▶ [Problem to solve]: Locate the line bearing "(** ** Releasing a datagram *)" in the material below, then reproduce it and each following line up to and including the line bearing "Definition only_these (sh".

▶ [Task inputs]:
Lemma free_fragments_spec sh hs fuel : ∀ fs s freed,
  frags_at (bufs (rs_s s)) (rs_m s) sh fs → sep sh (f_p <$> fs) →
  sound ar (rs_s s) ((f_p <$> fs) ++ hs) → (length fs < fuel)%nat →
  0 <= freed → freed + Z.of_nat (clens fs) < 2 ^ 16 →
  ∃ ps, free_fragments fuel self (head_p fs) freed s = Ok (freed + Z.of_nat (clens fs), set_rs_s ps s) ∧
    sound ar ps hs ∧ ∀ b, ¬ addrs sh fs b → bufs ps !! b = bufs (rs_s s) !! b.
Proof.
  induction fuel as [|fuel IH]; intros fs s freed Hat Hsp Hs Hl H0 Hlt; [lia|]. destruct fs as [|f fs].
  { cbn. exists (rs_s s). rewrite Z.add_0_r. split; [by destruct s|]. done. }
  destruct Hat as [Hf Hat]. destruct (is_frag_helper _ _ _ _ _ Hf) as (h & Hh & Hget & _).
  change (clens (f :: fs)) with (f_clen f + clens fs)%nat in *.
  cbn [head_p head fmap option_fmap option_map free_fragments]. unfold helper_of, buf_at. rewrite Hh.
  cbn [oget mbind res_bind]. rewrite Hget. cbn [mbind res_bind next_pbuf].
  destruct (free_fragment_spec s sh _ f freed ((f_p <$> fs) ++ hs) Hf) as (ps & -> & Hs1 & Hfr1); [done|lia..|].
  cbn [mbind res_bind].
  destruct (IH fs (set_rs_s ps s) (freed + Z.of_nat (f_clen f))) as (ps' & E & Hs' & Hfr); try done.
  - cbn [set_rs_s rs_s rs_m]. eapply frags_at_frame; [exact Hat|done|]. intros g a Hg Ha. apply Hfr1.
    intros Ha'. destruct Hsp as [Hn Hx]. cbn [fmap list_fmap] in Hn, Hx. apply NoDup_cons in Hn as [Hn _].
    assert (f_p g ∈ f_p <$> fs) as Hgin by (by apply list_elem_of_fmap_2).
    destruct (Hx (f_p f) (f_p g)) as [Hx' _]; [left|by right|intros E; apply Hn; by rewrite E|]. by eapply Hx'.
  - cbn [fmap list_fmap] in Hsp. by apply (sep_app sh [f_p f]) in Hsp as [_ ?].
  - simpl in Hl. lia.
  - lia.
  - lia.
  - exists ps'. split; [|split; [done|]].
    + rewrite E. f_equal. f_equal. lia.
    + intros b Hb. rewrite Hfr; [apply Hfr1|].
      * intros Hb'. apply Hb. exists f. split; [left|done].
      * intros (g & Hg & Hb'). apply Hb. exists g. split; [by right|done].
Qed.

(** ** The state *)

Record dgram_ok (d : dgram) : Prop := DgramOk {
  do_chain : chain_ok (d_frags d);
  do_hdr : length (d_hdr d) = 20%nat;
  do_bytes : Forall is_byte (d_hdr d);
  do_timer : 0 <= d_timer d;
  do_ends : Forall (λ f, f_end f <= 0xFFFF - IP_HLEN) (d_frags d);
  do_last : d_last d = true → 0 <= d_len d <= 0xFFFF - IP_HLEN ∧ ∃ f, f ∈ d_frags d ∧ 0 < f_start f;
}.

(** [opn]: a datagram without fragments may be there, between its creation and the
    arrival of its first fragment. *)
Record repo (opn : bool) (sh : Z → list (Z * pbuf)) (hs : list Z) (s : reass) (E : list (Z * dgram)) : Prop := Rep {
  re_list : listed (rs_data s) E None;
  re_head : reassdatagrams s = hd_or E None;
  re_pool : pool_inv pd (rs_pool s) (E.*1);
  re_ok : Forall dgram_ok (E.*2);
  re_at : Forall (λ d, frags_at (bufs (rs_s s)) (rs_m s) sh (d_frags d)) (E.*2);
  re_sep : sep sh (heads (E.*2));
  re_count : ip_reass_pbufcount s = Z.of_nat (waiting (E.*2));
  re_max : Z.of_nat (waiting (E.*2)) <= IP_REASS_MAX_PBUFS;
  re_keys : StronglySorted other_key (E.*2);
  re_sound : sound ar (rs_s s) (heads (E.*2) ++ hs);
  re_some : opn = false → Forall (λ d, d_frags d ≠ []) (E.*2);
}.

Notation rep := (repo false).

(** ** Releasing a datagram *)

Definition with_frags (fs : list frag) (d : dgram) : dgram :=
  Dgram (d_hdr d) (d_len d) (d_last d) (d_timer d) fs.

(** Only the packets of [fs] are different. *)
Definition only_these (sh : Z → list (Z * pbuf)) (fs : list frag) (s s' : reass) : Prop :=
  (∀ x, (∀ f, f ∈ fs → ¬ covers (sh (f_p f)) x) → rs_m s' !! x = rs_m s !! x) ∧
  (∀ b, ¬ addrs sh fs b → bufs (rs_s s') !! b = bufs (rs_s s) !! b).

Lemma time_exceeded_spec s sh a nxt d hs :
  rs_data s !! a = Some (entry_of nxt d) → d_frags d ≠ [] → dgram_ok d → frags_at (bufs (rs_s s)) (rs_m s) sh (d_frags d) →
  sep sh (f_p <$> d_frags d) → sound ar (rs_s s) ((f_p <$> d_frags d) ++ hs) →
  Z.of_nat (clens (d_frags d)) < 2 ^ 16 →
  ∃ s' pre fs, time_exceeded self a s = Ok (Z.of_nat (clens pre), s') ∧ d_frags d = pre ++ fs ∧
    rs_data s' = <[a := entry_of nxt (with_frags fs d)]> (rs_data s) ∧
    reassdatagrams s' = reassdatagrams s ∧ ip_reass_pbufcount s' = ip_reass_pbufcount s ∧
    rs_pool s' = rs_pool s ∧ frags_at (bufs (rs_s s')) (rs_m s') sh fs ∧
    sound ar (rs_s s') ((f_p <$> fs) ++ hs) ∧ only_these sh pre s s'.
Proof.
  intros Hd Hne [Hc Hhl Hhb Ht He Hla] Hat Hsp Hso Hlt. unfold time_exceeded, entry. rewrite Hd.
  cbn [oget mbind res_bind entry_of r_p r_iphdr]. destruct (d_frags d) as [|f fs] eqn:Ef; [done|].
  cbn [head_p head fmap option_fmap option_map oget mbind res_bind]. pose proof Hat as [Hf Hfs].
  destruct (is_frag_helper _ _ _ _ _ Hf) as (h & Hh & Hget & _). unfold helper_of, buf_at. rewrite Hh.
  cbn [oget mbind res_bind]. rewrite Hget. cbn [mbind res_bind h_start next_pbuf].
  change (clens (f :: fs)) with (f_clen f + clens fs)%nat in Hlt.
  destruct (Z.eqb_spec (f_start f) 0) as [E0|E0].
  - unfold entry_mod, entry. rewrite Hd. cbn [oget mbind res_bind].
    destruct Hf as (h' & sd & l & [Hp Hap Hsh Hcl Hl _ _ _ _ _ _]).
    assert (h' = h) as -> by (inversion Hp; congruence).
    destruct (packet_write_head _ _ _ _ _ _ (d_hdr d) Hp Hap Hhb) as (m' & Em & Hp' & Hag); [lia|].
    cbn [set_rs_data rs_m]. rewrite Em. cbn [mbind res_bind].
    set (s1 := note _ _).
    destruct (free_packet_spec s1 (f_p f) _ 0 ((f_p <$> fs) ++ hs) Hp') as (ps & E & Hs' & Hfr);
      [done|lia|simpl; lia|].
    rewrite E. exists (set_rs_s ps s1), [f], fs. split.
    { do 2 f_equal. unfold clens. cbn [fmap list_fmap sum_list length]. simpl. lia. }
    split; [done|]. split; [reflexivity|]. split; [done|]. split; [done|]. split; [done|].
    assert (only_these sh [f] s (set_rs_s ps s1)) as Hot.
    { split; cbn.
      - intros x Hx. apply Hag. rewrite Hsh. apply Hx. set_solver.
      - intros b Hb. rewrite Hfr; [done|]. intros Hb'. apply Hb. exists f. split; [left|].
        rewrite <- Hsh. done. }
    split; [|split; [done|done]].
    destruct Hot as [Hm Hb]. destruct Hsp as [Hn Hx]. cbn [fmap list_fmap] in Hn, Hx.
    apply NoDup_cons in Hn as [Hn _].
    assert (∀ g, g ∈ fs → f_p f ≠ f_p g) as Hfg.
    { intros g Hg E'. apply Hn. rewrite E'. by apply list_elem_of_fmap_2. }
    eapply frags_at_frame; [exact Hfs|..].
    + intros g x Hg Hcx. apply Hm. intros y ->%list_elem_of_singleton Hcy.
      destruct (Hx (f_p f) (f_p g)) as [_ Hx']; [left|right; by apply list_elem_of_fmap_2|by apply Hfg|].
      by eapply Hx'.
    + intros g b Hg Hbx. apply Hb. intros (y & ->%list_elem_of_singleton & Hby).
      destruct (Hx (f_p f) (f_p g)) as [Hx' _]; [left|right; by apply list_elem_of_fmap_2|by apply Hfg|].
      by eapply Hx'.
  - exists s, [], (f :: fs). split; [done|]. split; [done|]. split; [|done].
    rewrite insert_id; [done|]. rewrite Hd. unfold entry_of, with_frags. cbn. by rewrite Ef.
Qed.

▶ [Finished exercise]:
(** ** Releasing a datagram *)

Definition with_frags (fs : list frag) (d : dgram) : dgram :=
  Dgram (d_hdr d) (d_len d) (d_last d) (d_timer d) fs.

(** Only the packets of [fs] are different. *)
Definition only_these (sh : Z → list (Z * pbuf)) (fs : list frag) (s s' : reass) : Prop :=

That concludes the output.